Let \begin{align} &A^{-1} = \sum_{n=0}^{\infty} (-1)^n a_n x^n \\ &A = \sum_{n=0}^{\infty} a_n x^n \end{align} Using the relation $A^{-1} A =1$, I want to find the general expression for $a_n$.
My assumption and initial conditions are given as follows with $a_0=1, a_1=1$.
With this I find explicitly, $a_2= \frac{1}{2}$, $a_3 = \frac{1}{4}$, $a_4 = \frac{1}{8}$, $a_5=0, \cdots$. How I can set the general expression for $a_n$?

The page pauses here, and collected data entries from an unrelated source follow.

(** * pyhocon: the substitution resolver and the scalar grammar

    A shallow embedding of [pyhocon/__init__.py]: the parse actions
    ([create_substitution], the three [postParse] methods), the resolver
    ([ConfigParser._resolve_variable], [ConfigParser._resolve_substitutions])
    and the regular expressions of the scalar tokens.

    Python objects that are mutated through references (ConfigTree,
    ConfigValues, ConfigSubstitution) live in a store and are named by their
    index in it; a Python list is an immutable value here, because the parser
    and the resolver only rebind the slot that holds it. *)

From Stdlib Require Import ZArith String Ascii DecimalString.
From stdpp Require Import base list.
From Stdlib Require Import Lia.

Set Warnings "-register-all".

Local Open Scope string_scope.
Local Open Scope list_scope.

(** ** Values and objects *)

(** A value as the parser and the resolver see it.  [VTree], [VValues] and
    [VSubst] are references into the store.  A float is carried as the text
    of its literal: nothing here computes with it. *)
Inductive value : Type :=
| VNone
| VBool (b : bool)
| VInt (n : Z)
| VFloat (literal : string)
| VStr (s : string)
| VList (l : list value)
| VTree (t : nat)
| VValues (c : nat)
| VSubst (s : nat).

(** ConfigSubstitution(variable, ws, instring, loc); [index] and [parent] are
    assigned by the ConfigValues that receives the token. *)
Record ConfigSubstitution : Type := mkSubst {
  variable : string;
  ws : string;
  index : option nat;
  parent : option nat;
  instring : string;
  loc : nat
}.
Lemma merge_inv :
  sticks range other = true -> owners_eqb (owners range) (owners other) = true ->
  type range = type other ->
  insert_inv target
    (set_end (Z.max (end_ range) (end_ other))
      (set_start (Z.min (start range) (start other)) range))
    l rest suf.
Proof.
  intros Hst Hsame Ht. pose proof step_other_wf as Ho. pose proof Ho as (Hb & _ & _ & So).
  pose proof (inv_request _ _ _ _ _ Inv) as Hreq.
  apply owners_eqb_spec in Hsame; [|by apply wf_request_sorted|done].
  unfold sticks in Hst. split; simpl.
  - done.
  - apply (inv_l _ _ _ _ _ Inv).
  - apply step_rest_wf.
  - intros a b. apply step_l_rest.
  - intros _ a Ha%step_after_l. lia.
  - intros b Hb'%step_before_suf. lia.
  - apply step_compat; [done..|]. intros o Ho'%step_rest_bounds. unfold overlaps. simpl. lia.
  - intros x. rewrite (step_view x). unfold overlaid. simpl.
    destruct (covers x other) eqn:Eo.
    + assert (covers x range = false) as -> by (unfold covers in *; lia).
      assert (covers x (set_end (Z.max (end_ range) (end_ other))
                (set_start (Z.min (start range) (start other)) range)) = true) as ->
        by (unfold covers in *; simpl; lia).
      rewrite step_gap by (unfold covers in *; lia). simpl.
      assert (unlocking (set_end (Z.max (end_ range) (end_ other))
                (set_start (Z.min (start range) (start other)) range)) = false) as ->.
      { unfold unlocking. simpl. rewrite Ht, (wf_range_not_kUnlock _ Ho), no_owners_iff, Hsame.
        rewrite <- no_owners_iff. destruct Ho as (_ & _ & ? & _). by destruct (owners other). }
      unfold view. simpl. by rewrite Ht, Hsame.
    + assert (covers x (set_end (Z.max (end_ range) (end_ other))
                (set_start (Z.min (start range) (start other)) range)) = covers x range) as ->
        by (unfold covers in *; simpl; lia).
      done.
Qed.

Lemma skip_inv :
  end_ other <= start range -> insert_inv target range (l ++ [other]) rest suf.
Proof.
  intros Hle. pose proof step_other_wf as Ho. split.
  - apply Inv.
  - apply wf_table_app. split_and!; [apply Inv|by apply wf_table_singleton|].
    intros a b Ha ->%list_elem_of_singleton. by apply step_after_l.
  - apply step_rest_wf.
  - intros a b [Ha| ->%list_elem_of_singleton]%elem_of_app Hb.
    + by apply step_l_rest.
    + by apply step_before_rest.
  - intros _ a [Ha| ->%list_elem_of_singleton]%elem_of_app; [by apply step_after_l|done].
  - apply Inv.
  - intros o Hin. apply (inv_compat _ _ _ _ _ Inv). by right.
  - intros x. rewrite <- app_assoc. apply (inv_view _ _ _ _ _ Inv x).
Qed.
(* ===== verification/FileLocks.v ===== *)
(** The lock tables of all files: [FileLocks], its active locks and its queues of waiting requests
    (src/master/locks.h, src/master/locks.cc).

    Operations, the invariant they keep, what a granted lock means, and the effect of an operation
    on everybody else. *)
From S2P Require Import Prelude LockRanges.

(** ** State *)

Record FileLocks := MkFileLocks {
  active_locks : gmap Z (list LockRange);
  pending_locks : gmap Z (list LockRange);
}.

Definition empty_locks : FileLocks := MkFileLocks ∅ ∅.

(** Both maps are std::unordered_map<uint32_t, ...>: an inode number is converted to 32 bits. *)
Definition ikey (inode : Z) : Z := u32 inode.

Definition set_active (a : gmap Z (list LockRange)) (fl : FileLocks) : FileLocks :=
  MkFileLocks a (pending_locks fl).
Definition set_pending (p : gmap Z (list LockRange)) (fl : FileLocks) : FileLocks :=
  MkFileLocks (active_locks fl) p.

(** ** Operations *)

(** Insertion of a request into a queue at the lower_bound of operator<. *)
Definition queue_insert (lock : LockRange) (queue : list LockRange) : list LockRange :=
  let it := partition_point (fun other => range_ltb other lock) queue in
  take it queue ++ lock :: drop it queue.

Definition enqueue (inode : Z) (lock : LockRange) (fl : FileLocks) : FileLocks :=
  let queue := default [] (pending_locks fl !! ikey inode) in
  set_pending (<[ikey inode := queue_insert lock queue]> (pending_locks fl)) fl.

(** apply(): the new state and whether the lock was placed; [None] is a failed assertion. *)
Definition apply_lock (inode : Z) (lock : LockRange) (nonblocking : bool) (fl : FileLocks)
  : option (FileLocks * bool) :=
  let k := ikey inode in
  let locks := default [] (active_locks fl !! k) in
  let fl1 := set_active (<[k := locks]> (active_locks fl)) fl in
  if fits locks lock then
    match insert locks lock with
    | None => None
    | Some locks' =>
      if (length locks' =? 0)%nat
      then Some (set_active (delete k (active_locks fl1)) fl1, true)
      else Some (set_active (<[k := locks']> (active_locks fl1)) fl1, true)
    end
  else if negb nonblocking && negb (unlocking lock)
       then Some (enqueue inode lock fl1, false)
       else Some (fl1, false).
(* ===== verification/LockOps.v ===== *)
(** The lock operations of the metadata server: what the master does for a client's request
    (src/master/filesystem_operations.cc, src/master/matoclserv.cc), the changelog entries it
    writes, and how a shadow replays them (src/master/restore.cc).

    A [LockServer] is the part of the metadata these operations touch: the flock and the posix lock
    structures, the inodes that exist, the metadata version and the entries written so far.  An
    operation returns [None] when an assertion fails, else its status, the new state and the owners
    of the requests it granted from the queue. *)
From stdpp Require Import base gmap sets list sorting.
From Stdlib Require Import ZArith Lia.
From S2P Require Import Prelude LockRanges FileLocks.
Open Scope Z_scope.

(** ** Constants *)

Definition SAUNAFS_STATUS_OK : Z := 0.
Definition SAUNAFS_ERROR_ENOENT : Z := 3.
Definition SAUNAFS_ERROR_EINVAL : Z := 6.
Definition SAUNAFS_ERROR_WAITING : Z := 50.

(** safs_locks: operations and kinds of lock. *)
Definition op_unlock : Z := 1.
Definition op_shared : Z := 2.
Definition op_exclusive : Z := 4.
Definition op_nonblock : Z := 16.
Definition op_release : Z := 32.
Definition kFlock : Z := 0.
Definition kPosix : Z := 1.

(** ** State *)

Inductive ChangeEntry :=
  | FLCK (kind inode s e owner sessionid oper : Z)
  | CLRLCK (kind inode sessionid : Z)
  | FLCKINODE (kind inode : Z)
  | RMPLOCK (kind ownerid sessionid inode reqid : Z).

Record LockServer := MkServer {
  flockLocks : FileLocks;
  posixLocks : FileLocks;
  nodes : gset Z;
  metadataVersion : Z;
  changelog : list ChangeEntry;
}.

Definition set_flock (fl : FileLocks) (s : LockServer) :=
  MkServer fl (posixLocks s) (nodes s) (metadataVersion s) (changelog s).
Definition set_posix (fl : FileLocks) (s : LockServer) :=
  MkServer (flockLocks s) fl (nodes s) (metadataVersion s) (changelog s).

(** changeLog() on the master; a shadow only counts the version. *)
Definition log_change (master : bool) (entry : ChangeEntry) (s : LockServer) : LockServer :=
  MkServer (flockLocks s) (posixLocks s) (nodes s) (u64 (metadataVersion s + 1))
    (if master then changelog s ++ [entry] else changelog s).

(** checkLockPermissions() for the contexts the lock requests use, which carry no session: only the
    existence of the node is checked. *)
Definition checkLockPermissions (ns : gset Z) (inode : Z) : Z :=
  if decide (inode ∈ ns) then SAUNAFS_STATUS_OK else SAUNAFS_ERROR_ENOENT.

(** ** Operations on one lock structure *)

(** lock.owner(): a waiting request has one owner. *)
Definition owner_pred (pred : Owner -> bool) (lock : LockRange) : bool :=
  match the_owner lock with Some o => pred o | None => false end.

(** The loop over the gathered candidates: apply each, collect the owners of those granted. *)
Fixpoint apply_candidates (inode : Z) (queue : list LockRange) (fl : FileLocks)
  : option (FileLocks * list Owner) :=
  match queue with
  | [] => Some (fl, [])
  | candidate :: rest =>
    match apply_lock inode candidate false fl with
    | None => None
    | Some (fl', ok) =>
      match apply_candidates inode rest fl' with
      | None => None
      | Some (fl'', applied) => Some (fl'', if ok then owners candidate ++ applied else applied)
      end
    end
  end.

Definition manageLockTryLockPending (inode s e : Z) (fl : FileLocks)
  : option (FileLocks * list Owner) :=
  let '(queue, fl') := gatherCandidates inode s e fl in apply_candidates inode queue fl'.
Lemma flock_replayed inode o oper nb m status m' reported s :
  flockOperation true inode o oper nb m = Some (status, m', reported) ->
  followed (EvFlock inode o oper nb) status = true -> tracks m s -> replayed m m' s.
Proof.
  intros He Hf T. pose proof T as (Tf & _ & Tn & _). unfold flockOperation in He.
  destruct (lockOperation (nodes m) _ _ _ _ _ _ _) as [[[stt fl'] ap]|] eqn:E; [|done].
  simplify_eq. eexists _, _. split; [done|].
  cbn [restore_entry kFlock Z.eqb]. unfold flockOperation. rewrite Tf, Tn.
  change (MkOwner (owner o) (sessionid o) 0 0) with (Fo o).
  rewrite (lockOperation_replayed _ _ _ _ _ _ _ _ _ _ _ E Hf).
  rewrite (followed_status _ _ Hf). split; [done|]. by apply tracks_log, tracks_flock.
Qed.

Lemma posix_replayed inode st en o oper nb m status m' reported s :
  posixLockOperation true inode st en o oper nb m = Some (status, m', reported) ->
  followed (EvPosix inode st en o oper nb) status = true -> tracks m s -> replayed m m' s.
Proof.
  intros He Hf T. pose proof T as (_ & Tp & Tn & _). unfold posixLockOperation in He.
  destruct (lockOperation (nodes m) _ _ _ _ _ _ _) as [[[stt fl'] ap]|] eqn:E; [|done].
  simplify_eq. eexists _, _. split; [done|].
  unfold restore_entry. change (kPosix =? kFlock) with false. change (kPosix =? kPosix) with true.
  cbv zeta iota. unfold posixLockOperation. rewrite Tp, Tn.
  change (MkOwner (owner o) (sessionid o) 0 0) with (Fo o).
  rewrite (lockOperation_replayed _ _ _ _ _ _ _ _ _ _ _ E Hf).
  rewrite (followed_status _ _ Hf). split; [done|]. by apply tracks_log, tracks_posix.
Qed.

After seeing the comment from @metamorphy, I want additionally impose all odd powers vanishes except $a_3$. i.e., $a_{2n+1}=0$ for $n>1$. In this case, is this fix the uniqueness?
Additionally I relax the positiveness condition for $a_n$.
So what you are looking for is an $f$ so that $$ f(x)f(-x)=1\tag1 $$ and $$ f(0)=1\tag2 $$ and so that the odd part is $$ \frac{f(x)-f(-x)}2=x+\frac{x^3}4\tag3 $$ Solving $(3)$ for $f(-x)$ in terms of $f(x)$ and multiplying by $f(x)$ gives $$ f(x)^2-2\left(x+\frac{x^3}4\right)f(x)-1=0\tag4 $$ Applying the quadratic formula to $(4)$ and remembering $(2)$ gives $$ f(x)=\left(x+\frac{x^3}4\right)+\sqrt{\left(x+\frac{x^3}4\right)^2+1}\tag5 $$ At the moment, I don't see an easy expression for the coefficients of the Taylor series of $\sqrt{\left(x+\frac{x^3}4\right)^2+1}$ .
However, you say that you deduced that $a_3=\frac14$. Given your initial conditions, you can set $a_3$ to anything and get a solution (just replace the $\frac{x^3}4$ term in $(4)$ and $(5)$).